(Saved entries)
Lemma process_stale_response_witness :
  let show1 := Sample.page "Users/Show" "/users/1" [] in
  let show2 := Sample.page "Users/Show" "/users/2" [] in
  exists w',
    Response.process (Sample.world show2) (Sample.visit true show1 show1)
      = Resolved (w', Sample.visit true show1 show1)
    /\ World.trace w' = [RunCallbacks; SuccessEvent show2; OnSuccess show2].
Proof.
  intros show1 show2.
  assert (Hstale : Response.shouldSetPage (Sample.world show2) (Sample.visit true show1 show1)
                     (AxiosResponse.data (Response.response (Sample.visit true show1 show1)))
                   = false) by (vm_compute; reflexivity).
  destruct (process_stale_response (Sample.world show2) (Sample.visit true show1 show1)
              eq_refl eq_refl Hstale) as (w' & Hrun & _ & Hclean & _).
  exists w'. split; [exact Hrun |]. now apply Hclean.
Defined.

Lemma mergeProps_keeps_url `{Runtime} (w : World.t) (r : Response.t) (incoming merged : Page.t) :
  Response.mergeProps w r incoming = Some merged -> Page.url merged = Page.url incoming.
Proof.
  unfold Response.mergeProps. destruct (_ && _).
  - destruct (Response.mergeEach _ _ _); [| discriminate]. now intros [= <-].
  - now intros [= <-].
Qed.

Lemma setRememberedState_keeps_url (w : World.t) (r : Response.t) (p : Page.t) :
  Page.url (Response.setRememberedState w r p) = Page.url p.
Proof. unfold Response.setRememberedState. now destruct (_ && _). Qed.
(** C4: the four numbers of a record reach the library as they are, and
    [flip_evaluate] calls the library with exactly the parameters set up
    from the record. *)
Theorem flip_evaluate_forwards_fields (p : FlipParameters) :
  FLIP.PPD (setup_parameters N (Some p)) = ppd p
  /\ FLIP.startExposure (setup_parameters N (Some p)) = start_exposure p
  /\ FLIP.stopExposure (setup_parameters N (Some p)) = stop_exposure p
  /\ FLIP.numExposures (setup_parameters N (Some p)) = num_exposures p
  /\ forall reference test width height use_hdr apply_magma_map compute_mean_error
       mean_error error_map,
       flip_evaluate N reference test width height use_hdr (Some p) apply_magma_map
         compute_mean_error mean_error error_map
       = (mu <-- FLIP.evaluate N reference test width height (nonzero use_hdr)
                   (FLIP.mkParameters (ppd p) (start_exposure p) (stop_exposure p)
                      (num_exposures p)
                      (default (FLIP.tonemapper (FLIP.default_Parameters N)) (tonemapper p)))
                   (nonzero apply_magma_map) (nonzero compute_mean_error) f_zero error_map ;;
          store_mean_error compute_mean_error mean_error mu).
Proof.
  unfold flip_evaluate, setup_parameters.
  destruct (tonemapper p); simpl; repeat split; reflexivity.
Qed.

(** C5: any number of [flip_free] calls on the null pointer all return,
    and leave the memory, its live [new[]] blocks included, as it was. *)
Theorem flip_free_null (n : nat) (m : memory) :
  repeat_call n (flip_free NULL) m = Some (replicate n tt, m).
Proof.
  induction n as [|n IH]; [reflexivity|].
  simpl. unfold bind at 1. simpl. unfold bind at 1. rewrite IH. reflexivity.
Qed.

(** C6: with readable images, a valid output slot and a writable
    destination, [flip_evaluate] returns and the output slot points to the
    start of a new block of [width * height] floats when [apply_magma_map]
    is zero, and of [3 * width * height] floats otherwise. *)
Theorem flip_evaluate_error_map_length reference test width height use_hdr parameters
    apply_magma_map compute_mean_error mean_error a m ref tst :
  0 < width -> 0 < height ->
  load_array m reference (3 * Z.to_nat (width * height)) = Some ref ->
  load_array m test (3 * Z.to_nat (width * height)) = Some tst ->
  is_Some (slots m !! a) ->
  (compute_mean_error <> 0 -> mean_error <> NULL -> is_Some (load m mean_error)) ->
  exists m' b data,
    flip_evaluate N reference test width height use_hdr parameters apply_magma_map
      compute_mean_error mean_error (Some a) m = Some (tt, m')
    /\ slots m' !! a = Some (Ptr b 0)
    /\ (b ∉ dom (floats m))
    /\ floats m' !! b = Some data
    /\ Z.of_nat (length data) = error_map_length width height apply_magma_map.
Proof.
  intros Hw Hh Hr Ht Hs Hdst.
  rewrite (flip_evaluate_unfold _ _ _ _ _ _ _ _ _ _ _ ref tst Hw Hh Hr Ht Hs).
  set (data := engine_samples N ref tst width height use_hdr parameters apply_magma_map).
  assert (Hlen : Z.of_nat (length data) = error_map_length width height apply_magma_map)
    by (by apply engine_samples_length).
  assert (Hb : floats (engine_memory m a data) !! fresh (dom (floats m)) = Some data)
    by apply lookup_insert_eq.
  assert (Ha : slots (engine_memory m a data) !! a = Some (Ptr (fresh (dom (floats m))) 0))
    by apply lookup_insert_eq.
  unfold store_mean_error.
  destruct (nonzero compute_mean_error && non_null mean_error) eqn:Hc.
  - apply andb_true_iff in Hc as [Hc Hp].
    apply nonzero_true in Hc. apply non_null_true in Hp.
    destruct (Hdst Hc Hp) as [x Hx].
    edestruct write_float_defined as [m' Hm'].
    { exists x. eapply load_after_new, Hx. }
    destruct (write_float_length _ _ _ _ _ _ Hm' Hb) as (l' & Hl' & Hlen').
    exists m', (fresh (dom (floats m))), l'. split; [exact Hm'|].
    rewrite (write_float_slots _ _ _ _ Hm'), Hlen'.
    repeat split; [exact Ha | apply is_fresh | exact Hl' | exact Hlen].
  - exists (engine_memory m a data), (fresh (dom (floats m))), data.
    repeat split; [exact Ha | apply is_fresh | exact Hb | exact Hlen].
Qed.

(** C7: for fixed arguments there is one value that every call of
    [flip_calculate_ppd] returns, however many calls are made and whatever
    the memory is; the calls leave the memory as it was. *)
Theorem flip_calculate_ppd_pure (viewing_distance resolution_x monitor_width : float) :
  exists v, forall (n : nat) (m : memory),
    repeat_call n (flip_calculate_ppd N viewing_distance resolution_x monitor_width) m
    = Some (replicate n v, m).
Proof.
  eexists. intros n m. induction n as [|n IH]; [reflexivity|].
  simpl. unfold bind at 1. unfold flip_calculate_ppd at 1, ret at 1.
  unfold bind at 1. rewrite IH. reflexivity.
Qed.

» **Try it**: Write out, word for word, the line containing "(** C7: for" and all the lines after it in the entries above, and nothing more.

» **Result of the exercise**:
(** C7: for fixed arguments there is one value that every call of
    [flip_calculate_ppd] returns, however many calls are made and whatever
    the memory is; the calls leave the memory as it was. *)
Theorem flip_calculate_ppd_pure (viewing_distance resolution_x monitor_width : float) :
  exists v, forall (n : nat) (m : memory),
    repeat_call n (flip_calculate_ppd N viewing_distance resolution_x monitor_width) m
    = Some (replicate n v, m).
Proof.
  eexists. intros n m. induction n as [|n IH]; [reflexivity|].
  simpl. unfold bind at 1. unfold flip_calculate_ppd at 1, ret at 1.
  unfold bind at 1. rewrite IH. reflexivity.
Qed.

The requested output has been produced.